[Your goal]: Transcribe exactly the lines that fall between the one holding "(** The naive" and the one holding "Text.zpad 2 (day t)", inclusive, from the entries below.

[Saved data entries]
=== Section Start ===

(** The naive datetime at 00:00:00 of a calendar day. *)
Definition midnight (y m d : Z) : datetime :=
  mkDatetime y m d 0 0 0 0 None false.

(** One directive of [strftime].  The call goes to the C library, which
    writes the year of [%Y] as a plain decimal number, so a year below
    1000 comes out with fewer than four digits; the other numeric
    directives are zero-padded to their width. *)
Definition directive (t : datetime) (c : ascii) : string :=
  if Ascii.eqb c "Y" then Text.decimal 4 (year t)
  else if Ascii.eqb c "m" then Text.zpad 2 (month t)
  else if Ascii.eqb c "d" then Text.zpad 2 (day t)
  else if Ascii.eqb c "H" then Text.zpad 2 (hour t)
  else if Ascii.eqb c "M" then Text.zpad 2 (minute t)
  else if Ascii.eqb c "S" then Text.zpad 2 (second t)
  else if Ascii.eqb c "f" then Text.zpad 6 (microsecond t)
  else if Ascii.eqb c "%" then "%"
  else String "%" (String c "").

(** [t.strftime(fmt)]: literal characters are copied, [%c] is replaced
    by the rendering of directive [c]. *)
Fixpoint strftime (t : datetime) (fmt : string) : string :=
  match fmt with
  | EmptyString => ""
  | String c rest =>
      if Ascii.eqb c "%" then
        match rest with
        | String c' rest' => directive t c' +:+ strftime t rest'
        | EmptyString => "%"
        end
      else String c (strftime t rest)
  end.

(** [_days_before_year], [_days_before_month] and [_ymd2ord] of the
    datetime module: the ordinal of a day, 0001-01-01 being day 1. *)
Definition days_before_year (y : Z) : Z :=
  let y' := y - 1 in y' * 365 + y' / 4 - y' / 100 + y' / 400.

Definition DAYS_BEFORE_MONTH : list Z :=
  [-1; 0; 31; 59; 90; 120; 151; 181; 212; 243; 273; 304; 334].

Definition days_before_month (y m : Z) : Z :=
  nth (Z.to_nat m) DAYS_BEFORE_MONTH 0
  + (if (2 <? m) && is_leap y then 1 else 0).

=== Section End ===
=== Section Start ===

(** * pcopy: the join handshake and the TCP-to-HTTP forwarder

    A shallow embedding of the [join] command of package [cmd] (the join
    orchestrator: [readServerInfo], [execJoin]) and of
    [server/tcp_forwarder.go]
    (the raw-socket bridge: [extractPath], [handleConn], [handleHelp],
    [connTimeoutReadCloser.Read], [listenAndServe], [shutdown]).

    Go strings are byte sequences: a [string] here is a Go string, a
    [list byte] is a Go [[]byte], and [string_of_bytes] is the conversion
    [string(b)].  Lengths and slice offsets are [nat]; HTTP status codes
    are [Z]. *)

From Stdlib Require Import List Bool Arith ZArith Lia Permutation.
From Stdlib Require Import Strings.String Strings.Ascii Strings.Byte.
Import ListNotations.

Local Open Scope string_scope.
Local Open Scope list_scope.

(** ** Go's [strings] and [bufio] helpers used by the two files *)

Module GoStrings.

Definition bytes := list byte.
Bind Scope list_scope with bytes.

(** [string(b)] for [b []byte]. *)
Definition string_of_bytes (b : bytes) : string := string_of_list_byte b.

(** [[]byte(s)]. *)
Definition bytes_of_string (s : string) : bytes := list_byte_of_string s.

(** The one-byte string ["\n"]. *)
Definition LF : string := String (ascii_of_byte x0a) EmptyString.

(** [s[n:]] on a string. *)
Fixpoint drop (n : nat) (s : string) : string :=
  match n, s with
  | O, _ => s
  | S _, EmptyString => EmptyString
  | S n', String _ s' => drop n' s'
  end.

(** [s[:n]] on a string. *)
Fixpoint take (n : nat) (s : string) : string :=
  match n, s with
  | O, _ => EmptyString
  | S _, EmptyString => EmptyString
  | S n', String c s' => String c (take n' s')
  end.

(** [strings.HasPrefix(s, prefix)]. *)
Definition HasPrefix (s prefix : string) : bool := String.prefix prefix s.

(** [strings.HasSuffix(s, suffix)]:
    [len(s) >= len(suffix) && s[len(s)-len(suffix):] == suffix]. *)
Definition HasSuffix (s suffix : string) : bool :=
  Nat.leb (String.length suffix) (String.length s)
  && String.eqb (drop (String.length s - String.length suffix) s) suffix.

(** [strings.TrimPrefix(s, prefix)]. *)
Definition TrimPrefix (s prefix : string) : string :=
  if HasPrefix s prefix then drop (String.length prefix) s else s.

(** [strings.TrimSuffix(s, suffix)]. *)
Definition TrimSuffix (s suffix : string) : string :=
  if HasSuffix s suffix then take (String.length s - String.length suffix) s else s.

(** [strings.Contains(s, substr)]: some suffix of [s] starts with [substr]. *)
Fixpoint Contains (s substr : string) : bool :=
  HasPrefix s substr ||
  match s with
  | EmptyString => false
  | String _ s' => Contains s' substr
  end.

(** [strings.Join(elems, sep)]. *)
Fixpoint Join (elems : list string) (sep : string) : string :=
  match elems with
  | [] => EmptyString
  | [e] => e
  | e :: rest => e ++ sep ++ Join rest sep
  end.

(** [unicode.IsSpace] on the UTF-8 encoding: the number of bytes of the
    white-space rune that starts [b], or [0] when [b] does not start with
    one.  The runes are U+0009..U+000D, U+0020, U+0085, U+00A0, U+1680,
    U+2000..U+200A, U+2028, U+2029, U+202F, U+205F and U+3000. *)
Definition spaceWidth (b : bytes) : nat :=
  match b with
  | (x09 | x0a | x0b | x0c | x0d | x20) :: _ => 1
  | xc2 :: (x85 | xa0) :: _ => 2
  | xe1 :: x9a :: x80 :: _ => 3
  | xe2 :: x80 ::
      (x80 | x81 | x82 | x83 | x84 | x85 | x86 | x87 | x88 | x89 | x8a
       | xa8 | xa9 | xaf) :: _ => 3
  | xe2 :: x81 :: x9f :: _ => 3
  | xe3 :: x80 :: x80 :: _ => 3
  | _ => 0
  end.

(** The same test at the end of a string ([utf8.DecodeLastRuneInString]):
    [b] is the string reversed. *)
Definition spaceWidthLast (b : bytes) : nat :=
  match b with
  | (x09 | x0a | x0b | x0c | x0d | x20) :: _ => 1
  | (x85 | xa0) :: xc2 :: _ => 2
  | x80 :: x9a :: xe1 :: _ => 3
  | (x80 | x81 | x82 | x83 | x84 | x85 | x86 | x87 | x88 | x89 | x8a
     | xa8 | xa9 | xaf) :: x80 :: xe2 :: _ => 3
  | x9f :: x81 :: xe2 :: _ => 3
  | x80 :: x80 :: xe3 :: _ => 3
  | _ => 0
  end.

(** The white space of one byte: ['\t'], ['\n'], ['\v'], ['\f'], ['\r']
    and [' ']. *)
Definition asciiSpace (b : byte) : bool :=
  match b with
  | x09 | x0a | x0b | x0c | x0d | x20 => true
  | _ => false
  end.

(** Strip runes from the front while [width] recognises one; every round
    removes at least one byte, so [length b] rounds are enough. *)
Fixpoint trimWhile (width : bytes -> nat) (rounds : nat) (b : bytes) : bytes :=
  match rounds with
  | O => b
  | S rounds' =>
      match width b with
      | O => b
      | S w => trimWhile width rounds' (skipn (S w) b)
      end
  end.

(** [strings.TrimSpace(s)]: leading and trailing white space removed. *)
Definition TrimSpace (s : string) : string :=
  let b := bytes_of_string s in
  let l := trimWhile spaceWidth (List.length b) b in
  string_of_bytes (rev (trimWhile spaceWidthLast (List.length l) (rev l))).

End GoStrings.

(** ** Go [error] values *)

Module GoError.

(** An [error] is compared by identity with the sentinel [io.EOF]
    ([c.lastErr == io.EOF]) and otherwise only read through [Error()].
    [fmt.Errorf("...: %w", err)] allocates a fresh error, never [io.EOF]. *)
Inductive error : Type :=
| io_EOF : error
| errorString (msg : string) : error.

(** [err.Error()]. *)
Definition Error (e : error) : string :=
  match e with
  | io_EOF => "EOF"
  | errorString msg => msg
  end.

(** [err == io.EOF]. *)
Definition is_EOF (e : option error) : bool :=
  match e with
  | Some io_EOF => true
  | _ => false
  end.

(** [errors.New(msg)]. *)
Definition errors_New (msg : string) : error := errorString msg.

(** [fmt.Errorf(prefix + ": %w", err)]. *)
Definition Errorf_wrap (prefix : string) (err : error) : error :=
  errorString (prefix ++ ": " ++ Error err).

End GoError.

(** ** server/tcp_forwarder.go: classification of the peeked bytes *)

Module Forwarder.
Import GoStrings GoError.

=== Section End ===

[Answer section]:
(** The naive datetime at 00:00:00 of a calendar day. *)
Definition midnight (y m d : Z) : datetime :=
  mkDatetime y m d 0 0 0 0 None false.

(** One directive of [strftime].  The call goes to the C library, which
    writes the year of [%Y] as a plain decimal number, so a year below
    1000 comes out with fewer than four digits; the other numeric
    directives are zero-padded to their width. *)
Definition directive (t : datetime) (c : ascii) : string :=
  if Ascii.eqb c "Y" then Text.decimal 4 (year t)
  else if Ascii.eqb c "m" then Text.zpad 2 (month t)
  else if Ascii.eqb c "d" then Text.zpad 2 (day t)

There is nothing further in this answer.